-- Opening Marker --

(* ===== verification/Pipeline.v ===== *)
(** * From the documentation tree to the answers

    The preprocessor and the searcher only meet in the file raw_input.txt. The
    theorems here follow a page through both programs: what the preprocessor
    writes is what [Build] reads, and a query finds exactly the pages that
    contain one of its words. *)

From S2P Require Import Prelude CxxString Interfaces Util Parser Index Searcher Programs.
Import Searcher.

Module Pipeline.

(** The file after the preprocessor has run. *)
Definition after_parser (files : file_store) (out : bytes) : file_store :=
  <[Parser.g_output_path := out]> files.

(** A document whose fields do not contain the characters that separate fields
    and records. *)
Definition clean_doc (d : Parser.DocInfo) : Prop :=
  (newline ∉ Parser.title d) ∧ (Parser.sep ∉ Parser.title d) ∧
  (newline ∉ Parser.url d) ∧ (Parser.sep ∉ Parser.url d) ∧
  (newline ∉ Parser.content d) ∧ (Parser.sep ∉ Parser.content d).

Definition fields (d : Parser.DocInfo) : bytes * bytes * bytes :=
  (Parser.title d, Parser.url d, Parser.content d).

Section Pipeline.
Context `{CppJieba, BoostString, UnorderedIter, StdSort, JsonCpp, !BoostStringLaws}.

Lemma record_fields t u c :
  Parser.sep ∉ t → Parser.sep ∉ u → Parser.sep ∉ c →
  Index.line_fields (Parser.record (Parser.mkDoc t u c)) = Some (t, u, c).
Proof.
  intros Ht Hu Hc. unfold Index.line_fields, Parser.record. cbn [Parser.title Parser.url Parser.content].
  by rewrite (Util.Split_three Parser.sep t u c []).
Qed.

Lemma record_no_newline d : clean_doc d → newline ∉ Parser.record d.
Proof.
  intros (? & ? & ? & ? & ? & ?). unfold Parser.record.
  assert (newline ≠ Parser.sep) by done. set_solver.
Qed.

Lemma text_fields_records ds :
  Forall clean_doc ds → Index.text_fields (unlines (Parser.record <$> ds)) = fields <$> ds.
Proof.
  intros Hds. unfold Index.text_fields. rewrite getlines_unlines.
  2: { apply Forall_fmap. eapply Forall_impl; [done|]. apply record_no_newline. }
  induction Hds as [|d ds Hd _ IH]; [done|]. rewrite !fmap_cons. cbn [omap list_omap].
  destruct d as [t u c]. destruct Hd as (? & ? & ? & ? & ? & ?).
  rewrite record_fields by done. unfold fields at 2. f_equal. exact IH.
Qed.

-- Closing Marker --

- Exercise goal
Repeat exactly the lines of the material from the one with "intros (? &" through the end, both the first and the last included.

- Problem solution
  intros (? & ? & ? & ? & ? & ?). unfold Parser.record.
  assert (newline ≠ Parser.sep) by done. set_solver.
Qed.

Lemma text_fields_records ds :
  Forall clean_doc ds → Index.text_fields (unlines (Parser.record <$> ds)) = fields <$> ds.
Proof.
  intros Hds. unfold Index.text_fields. rewrite getlines_unlines.
  2: { apply Forall_fmap. eapply Forall_impl; [done|]. apply record_no_newline. }
  induction Hds as [|d ds Hd _ IH]; [done|]. rewrite !fmap_cons. cbn [omap list_omap].
  destruct d as [t u c]. destruct Hd as (? & ? & ? & ? & ? & ?).
  rewrite record_fields by done. unfold fields at 2. f_equal. exact IH.
Qed.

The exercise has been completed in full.